Usual care included standard discharge planning and a discharge letter with recommendations for guideline-directed medical therapy plus a medical appointment within 7 to 14 days. In-person follow-up visits for the cohort took place every 6 months during remote management and then at 36, 60 and 120 months. The primary efficacy outcome was time to a first event of the composite of all-cause death or hospitalization. Secondary outcomes included all-cause death and all-cause hospitalization, CV mortality and/or CV hospitalization and changes in health-related quality of life.

The findings were published in JACC: Heart Failure.

The primary outcome did not differ between groups at 18 months (remote management, 60.7%; usual care, 61.2%; HR = 0.96; 95% CI, 0.82-1.13; P = .63) or at 60 months (remote management, 78.1%; usual care, 82.8%; HR = 0.88; 95% CI, 0.77-1.01; P = .077).

At 60 and 120 months, all-cause mortality was lower among patients who were previously assigned remote patient management compared with patients in the usual care group, with rates of 41.1% vs. 47.4% at 60 months (P = .04) and 64% vs. 69.6% at 120 months (P = .019).

At all visits, health-related quality of life was better among patients exposed to HeartNetCare-HF compared with usual care, according to the researchers.

“The E-INH study showed no significant differences between the remote patient management and control groups in the composite primary outcome of time to all-cause death or hospitalization at 18 and 60 months,” the researchers wrote. “However, at both time points, lower rates of cardiovascular death and cardiovascular hospitalization were consistently observed in the remote patient management vs. control group.”

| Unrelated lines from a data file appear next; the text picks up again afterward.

(* ===== verification/Verify.v ===== *)
(** * Verify: estimates against the trades that were made

    [crates/simulate/src/verify.rs]: the recorded trades of a period
    ([trade_transaction.rs]), the divergence of what each swap returned from what
    was estimated, and its statistics, over all trades and per pair of tokens.
    The floats are the code's; a slice indexed out of range is a panic.  Printing
    is left out. *)

From Stdlib Require Import QArith SpecFloat.
From S2P Require Import Prelude NearClient F64 Vectors BigDecimal Units Records Portfolio SimReport Backtest.
Local Open Scope N_scope.

(** ** Floats *)

(** [f64::total_cmp]: by sign and size, with the zeros apart and NaN last. *)
Definition total_key (x : f64) : Z * Z * Z :=
  match x with
  | S754_infinity true => (-3, 0, 0)
  | S754_finite true m e => (-2, - e, Z.neg m)
  | S754_zero true => (-1, 0, 0)
  | S754_zero false => (0, 0, 0)
  | S754_finite false m e => (1, e, Z.pos m)
  | S754_infinity false => (2, 0, 0)
  | S754_nan => (3, 0, 0)
  end%Z.
Definition key_leb (a b : Z * Z * Z) : bool :=
  let '(a1, a2, a3) := a in let '(b1, b2, b3) := b in
  (a1 <? b1)%Z || ((a1 =? b1)%Z && ((a2 <? b2)%Z || ((a2 =? b2)%Z && (a3 <=? b3)%Z))).
Definition total_leb (x y : f64) : bool := key_leb (total_key x) (total_key y).

(** [x.ceil() as usize]. *)
Definition f64_ceil_to_usize (x : f64) : N :=
  match x with
  | S754_nan | S754_zero _ | S754_infinity true | S754_finite true _ _ => 0
  | S754_infinity false => USIZE_MAX
  | S754_finite false m e =>
      let z := if (0 <=? e)%Z then (Z.pos m * 2 ^ e)%Z else (- (- Z.pos m / 2 ^ (- e)))%Z in
      N.min (Z.to_N z) USIZE_MAX
  end.

Definition f64_mean (l : list f64) : f64 := f64_div (f64_sum l) (f64_of_nat (length l)).
Definition f64_two : f64 := f64_of_Z 2.

(** [v[i]]. *)
Definition index {E} (l : list f64) (i : nat) : outcome E f64 := expect (l !! i).

(** ** trade_transaction.rs *)
Record TradeTransaction (D : Type) := mkTradeTransaction {
  tx_id : string;
  tx_trade_batch_id : string;
  tx_from_token : string;
  tx_from_amount : TokenSmallestUnits D;
  tx_to_token : string;
  tx_to_amount : TokenSmallestUnits D;
  tx_timestamp : NaiveDateTime;
  tx_evaluation_period_id : string;
  tx_actual_to_amount : option D;
}.
Arguments mkTradeTransaction {D} _ _ _ _ _ _ _ _ _.
Arguments tx_id {D} _.
Arguments tx_trade_batch_id {D} _.
Arguments tx_from_token {D} _.
Arguments tx_from_amount {D} _.
Arguments tx_to_token {D} _.
Arguments tx_to_amount {D} _.
Arguments tx_timestamp {D} _.
Arguments tx_evaluation_period_id {D} _.
Arguments tx_actual_to_amount {D} _.

Definition find_by_date_range_async {P D} `{FromSlice P (list (TradeTransaction D))} (start stop : NaiveDateTime)
    : prog P (list (TradeTransaction D)) := fetch (QTradesBetween start stop).

(** ** The analysis *)
Record TokenPairStats := mkTokenPairStats { ps_count : N; ps_mean_error_pct : f64; ps_max_error_pct : f64 }.
Record SlippageAnalysis := mkSlippageAnalysis {
  total_trades : N;
  trades_with_actual : N;
  trades_without_actual : N;
  trades_skipped : N;
  mean_error_pct : f64;
  median_error_pct : f64;
  std_dev_pct : f64;
  p95_error_pct : f64;
  max_error_pct : f64;
  by_token_pair : gmap string TokenPairStats;
}.

Section analysis.
Context {D : Type} `{BigDecimal D}.

Definition divergence_pct (estimated actual : D) : option f64 :=
  if bd_is_zero estimated then None
  else bd_to_f64 (bd_mul (bd_div (bd_sub actual estimated) estimated) (bd_of_Z 100)).

Definition pair_key (tx : TradeTransaction D) : string := tx_from_token tx +:+ " -> " +:+ tx_to_token tx.

(** The loop over the trades: errors, errors per pair, and the two counters. *)
Record Tally := mkTally {
  errors : list f64;
  pair_errors : gmap string (list f64);
  without_actual : N;
  skipped : N;
}.
Definition tally_one (t : Tally) (tx : TradeTransaction D) : Tally :=
  match tx_actual_to_amount tx with
  | None => mkTally (errors t) (pair_errors t) (without_actual t + 1) (skipped t)
  | Some actual =>
      match divergence_pct (smallest_bd (tx_to_amount tx)) actual with
      | None => mkTally (errors t) (pair_errors t) (without_actual t) (skipped t + 1)
      | Some pct =>
          mkTally (errors t ++ [pct])
            (<[pair_key tx := default [] (pair_errors t !! pair_key tx) ++ [pct]]> (pair_errors t))
            (without_actual t) (skipped t)
      end
  end.
Definition tally (transactions : list (TradeTransaction D)) : Tally := foldl tally_one (mkTally [] ∅ 0 0) transactions.

(** Mean, median, deviation, 95th percentile and largest of the errors. *)
Definition error_statistics {E} (errs : list f64) : outcome E (f64 * f64 * f64 * f64 * f64) :=
  match errs with
  | [] => Ok (f64_zero, f64_zero, f64_zero, f64_zero, f64_zero)
  | _ =>
      let n := length errs in
      let mean := f64_mean errs in
      let variance := if Nat.ltb 1 n
                      then f64_div (f64_sum ((fun e => f64_sq (f64_sub e mean)) <$> errs)) (f64_of_nat (n - 1))
                      else f64_zero in
      let sorted := sort_by total_leb errs in
      let? median :=
        if Nat.even n then
          let? lo := index sorted (Nat.div n 2 - 1) in
          let? hi := index sorted (Nat.div n 2) in
          Ok (f64_div (f64_add lo hi) f64_two)
        else index sorted (Nat.div n 2) in
      let abs_sorted := sort_by total_leb (f64_abs <$> sorted) in
      let p95_idx := f64_ceil_to_usize (f64_mul (f64_of_nat n) (f64_literal 95 2)) in
      let? p95 := index abs_sorted (N.to_nat (saturating_sub (N.min p95_idx (len abs_sorted)) 1)) in
      let max_abs := default f64_zero (list.last abs_sorted) in
      Ok (mean, median, f64_sqrt variance, p95, max_abs)
  end.

Definition pair_stats (errs : list f64) : TokenPairStats :=
  mkTokenPairStats (len errs) (f64_mean errs) (foldl f64_max f64_zero (f64_abs <$> errs)).

Definition analyze {E} (transactions : list (TradeTransaction D)) : outcome E SlippageAnalysis :=
  let t := tally transactions in
  let? st := error_statistics (errors t) in
  let '(mean, median, std_dev, p95, max_abs) := st in
  Ok (mkSlippageAnalysis (len transactions) (len (errors t)) (without_actual t) (skipped t)
        mean median std_dev p95 max_abs (pair_stats <$> pair_errors t)).
End analysis.

Record VerifyArgs := mkVerifyArgs { va_start_date : string; va_end_date : string }.
Definition parse_date_range `{DateText} (args : VerifyArgs) : outcome anyhow (NaiveDateTime * NaiveDateTime) :=
  let? start := parse_date (va_start_date args) "start-date" in
  let? stop := parse_date (va_end_date args) "end-date" in
  if (stop <=? start)%Z then Err (Anyhow "start-date must be before end-date" []) else Ok (start, stop).

(** [run_verify], up to the printing of the analysis. *)
Definition run_verify {P D} `{BigDecimal D} `{DateText} `{!FromSlice P (list (TradeTransaction D))} (args : VerifyArgs)
    : prog P SlippageAnalysis :=
  let! range := lift (parse_date_range args) in
  let! transactions := find_by_date_range_async (D:=D) range.1 (range.2 + 86399 * 10 ^ 9)%Z in
  lift (analyze transactions).

(** * Facts *)
Lemma key_leb_total a b : key_leb a b = true \/ key_leb b a = true.
Proof. destruct a as [[a1 a2] a3], b as [[b1 b2] b3]. unfold key_leb. lia. Qed.
Lemma key_leb_trans a b c : key_leb a b = true -> key_leb b c = true -> key_leb a c = true.
Proof. destruct a as [[a1 a2] a3], b as [[b1 b2] b3], c as [[c1 c2] c3]. unfold key_leb. lia. Qed.
Lemma total_sorted l : StronglySorted (fun a b => total_leb a b = true) (sort_by total_leb l).
Proof. apply sort_by_sorted; intros; [apply key_leb_total|by eapply key_leb_trans]. Qed.

(** The last of a sorted list is the largest. *)
Lemma sorted_last {A} (le : A -> A -> bool) (l : list A) x y : (forall a, le a a = true) ->
  StronglySorted (fun a b => le a b = true) l -> list.last l = Some x -> y ∈ l -> le y x = true.
Proof.
  intros Hrefl Hs. induction Hs as [|a l Hs IH Hall]; intros Hl Hy; [done|].
  destruct l as [|b l]; [injection Hl as <-; apply list_elem_of_singleton in Hy as ->; apply Hrefl|].
  change (list.last (b :: l) = Some x) in Hl. apply elem_of_cons in Hy as [->|Hy]; [|by apply IH].
  rewrite list.Forall_forall in Hall. apply Hall. apply last_Some in Hl as [l' ->]. set_solver.
Qed.

Section facts.
Context {D : Type} `{BigDecimal D}.

(** The divergence of a trade, when there is one. *)
Definition trade_error (tx : TradeTransaction D) : option f64 :=
  tx_actual_to_amount tx ≫= divergence_pct (smallest_bd (tx_to_amount tx)).

Record tallied (txs : list (TradeTransaction D)) (t : Tally) : Prop := {
  tallied_errors : errors t = omap trade_error txs;
  tallied_all : len txs = len (errors t) + without_actual t + skipped t;
  tallied_pairs : msum (fun l => Z.of_N (len l)) (pair_errors t) = Z.of_N (len (errors t));
}.

Lemma len_snoc {A} (l : list A) x : len (l ++ [x]) = len l + 1.
Proof. unfold len. rewrite length_app. cbn. lia. Qed.

Lemma tally_tallied txs : tallied txs (tally txs).
Proof.
  unfold tally. induction txs as [|tx txs IH] using rev_ind; [by split|]. rewrite foldl_app. cbn [foldl].
  destruct IH as [He Ha Hp]. set (t := foldl _ _ txs) in *. clearbody t.
  unfold tally_one. destruct (tx_actual_to_amount tx) as [actual|] eqn:Ea.
  - destruct (divergence_pct _ _) as [pct|] eqn:Ed.
    + split; cbn [errors pair_errors without_actual skipped].
      * rewrite omap_app, He. cbn. unfold trade_error. rewrite Ea. cbn. by rewrite Ed.
      * rewrite !len_snoc, Ha. lia.
      * rewrite msum_insert, Hp, !len_snoc. unfold mget. destruct (pair_errors t !! pair_key tx); cbn [from_option default id]; change (len (@nil f64)) with 0; lia.
    + split; cbn [errors pair_errors without_actual skipped]; [|rewrite len_snoc, Ha; lia|done].
      rewrite omap_app, He. cbn. unfold trade_error. rewrite Ea. cbn. by rewrite Ed, app_nil_r.
  - split; cbn [errors pair_errors without_actual skipped]; [|rewrite len_snoc, Ha; lia|done].
    rewrite omap_app, He. cbn. unfold trade_error. rewrite Ea. cbn. by rewrite app_nil_r.
Qed.

(** The figures of the errors: computed without a panic, the largest is one of
    the absolute errors and no other exceeds it, and the percentile is one too. *)
Lemma error_statistics_ok errs : errs <> [] -> exists mean median std p95 top,
  error_statistics (E:=anyhow) errs = Ok (mean, median, std, p95, top) /\
  top ∈ f64_abs <$> errs /\ p95 ∈ f64_abs <$> errs /\ (forall e, e ∈ errs -> total_leb (f64_abs e) top = true).
Proof.
  intros Hne. unfold error_statistics. destruct errs as [|e0 l0]; [done|]. set (errs := e0 :: l0) in *.
  set (sorted := sort_by total_leb errs). set (abs_sorted := sort_by total_leb (f64_abs <$> sorted)).
  assert (Hls : length sorted = length errs) by (apply Permutation_length, sort_by_perm).
  assert (Hps : abs_sorted ≡ₚ f64_abs <$> errs) by (unfold abs_sorted, sorted; by rewrite !sort_by_perm).
  assert (Hla : length abs_sorted = length errs) by (by rewrite Hps, length_fmap).
  assert (Hpos : (0 < length errs)%nat) by (cbn; lia). clearbody errs sorted.
  assert (Hix : forall l i, (i < length l)%nat -> exists x, index (E:=anyhow) l i = Ok x /\ x ∈ l).
  { intros l i Hi. destruct (lookup_lt_is_Some_2 l i Hi) as [x Hx]. exists x. unfold index. rewrite Hx.
    split; [done|]. by eapply list_elem_of_lookup_2. }
  assert (Hdiv : (Nat.div (length errs) 2 < length errs)%nat) by (apply Nat.div_lt; lia).
  assert (Hmed : exists m, (if Nat.even (length errs) then
      let? lo := index (E:=anyhow) sorted (Nat.div (length errs) 2 - 1) in
      let? hi := index sorted (Nat.div (length errs) 2) in Ok (f64_div (f64_add lo hi) f64_two)
      else index sorted (Nat.div (length errs) 2)) = Ok m).
  { destruct (Hix sorted (Nat.div (length errs) 2)) as (hi & Ehi & _); [lia|].
    destruct (Hix sorted (Nat.div (length errs) 2 - 1)%nat) as (lo & Elo & _); [lia|].
    destruct (Nat.even _); rewrite ?Elo, Ehi; eauto. }
  destruct Hmed as [med ->]. cbn [obind].
  destruct (Hix abs_sorted (N.to_nat (saturating_sub (N.min (f64_ceil_to_usize (f64_mul (f64_of_nat (length errs))
    (f64_literal 95 2))) (len abs_sorted)) 1))) as (p95 & -> & Hp95); [unfold saturating_sub, len; lia|]. cbn [obind].
  destruct (list.last abs_sorted) as [top|] eqn:El; [|by apply last_None in El; rewrite El in Hla; cbn in Hla; lia].
  cbn [default]. do 5 eexists. split; [reflexivity|]. split; [|split].
  - rewrite <- Hps. apply last_Some in El as [l' ->]. set_solver.
  - by rewrite <- Hps.
  - intros e He. eapply (sorted_last total_leb abs_sorted); [|apply total_sorted|exact El|].
    + intros a. destruct (key_leb_total (total_key a) (total_key a)); done.
    + rewrite Hps. by apply list_elem_of_fmap_2.
Qed.
End facts.

Section theorems.
Context (D : Type) `{BigDecimal D}.

(** C23: The analysis of recorded trades accounts for all of them and never
    panics: every trade is counted once, as compared, without an actual amount, or
    skipped; the counts per pair of tokens add up to the compared trades; and when
    there are any, the largest error and the 95th percentile are absolute errors of
    trades, and no error is larger than the largest. *)
Theorem analysis_accounts txs : exists a, analyze (D:=D) (E:=anyhow) txs = Ok a /\
  total_trades a = len txs /\ trades_with_actual a = len (omap trade_error txs) /\
  len txs = trades_with_actual a + trades_without_actual a + trades_skipped a /\
  msum (fun st => Z.of_N (ps_count st)) (by_token_pair a) = Z.of_N (trades_with_actual a) /\
  (omap trade_error txs <> [] ->
    max_error_pct a ∈ f64_abs <$> omap trade_error txs /\ p95_error_pct a ∈ f64_abs <$> omap trade_error txs /\
    forall tx e, tx ∈ txs -> trade_error tx = Some e -> total_leb (f64_abs e) (max_error_pct a) = true).
Proof.
  destruct (tally_tallied txs) as [He Ha Hp]. unfold analyze.
  assert (Hpairs : msum (fun st => Z.of_N (ps_count st)) (pair_stats <$> pair_errors (tally txs)) =
    Z.of_N (len (errors (tally txs)))).
  { rewrite <- Hp. unfold msum. rewrite map_to_list_fmap, <- !list_fmap_compose. done. }
  destruct (decide (errors (tally txs) = [])) as [Hnil|Hne].
  - rewrite Hnil in Hpairs, He. rewrite Hnil. cbn [error_statistics obind]. eexists. split; [reflexivity|]. cbn.
    rewrite Hnil in Ha. rewrite <- He. repeat split; try done.
  - destruct (error_statistics_ok _ Hne) as (mean & median & std & p95 & top & -> & Htop & Hp95 & Hmax). cbn [obind].
    eexists. split; [reflexivity|]. cbn. rewrite <- He. repeat split; try done.
    intros tx e Hin Herr. apply Hmax. rewrite He. apply list_elem_of_omap. eauto.
Qed.
End theorems.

Improved quality of life measures

The researchers noted that lower 120-month all-cause and CV mortality rates among patients previously exposed to HeartNetCare-HF suggest beneficial longer-term effects, although the possibility of a chance finding remains.

“Although the primary composite outcome of time to death or hospitalization did not differ significantly between the remote patient management and control groups at the end of the 18-month HeartNetCare-HF intervention and at 60-month follow-up, increasing between-group differences in both primary outcome components and in cardiovascular mortality and/or morbidity developed in longer-term survivors of acute HF, and health-related quality of life was improved throughout the 120-month study period,” the researchers wrote.

Shift to ‘meaningful outcomes’ needed

Muhammad Shahzeb Khan
Harriette G.C. Van Spall

In a related editorial, Muhammad Shahzeb Khan, MD, MSc, assistant professor of medicine at Duke University School of Medicine, and Harriette G.C. Van Spall, MD, MPH, FRCPC, associate professor of medicine and scientist at the Population Health Research Institute at McMaster University in Hamilton, Ontario, Canada, wrote that trialists should consider shifting primary outcomes for health service trials toward “meaningful process outcomes,” such as uptake of evidence-based medical therapies, or patient-reported outcomes, such as health status or satisfaction with care.

“Important outcomes such as access, efficiency, and cost of care should also be considered,” Khan and Van Spall wrote. “Although the appeal of designing health service intervention trials with all-cause primary efficacy endpoints is understandable, we think that such an approach may not actually be necessary and may hinder the implementation of health care services that are beneficial to patients and the health care system.”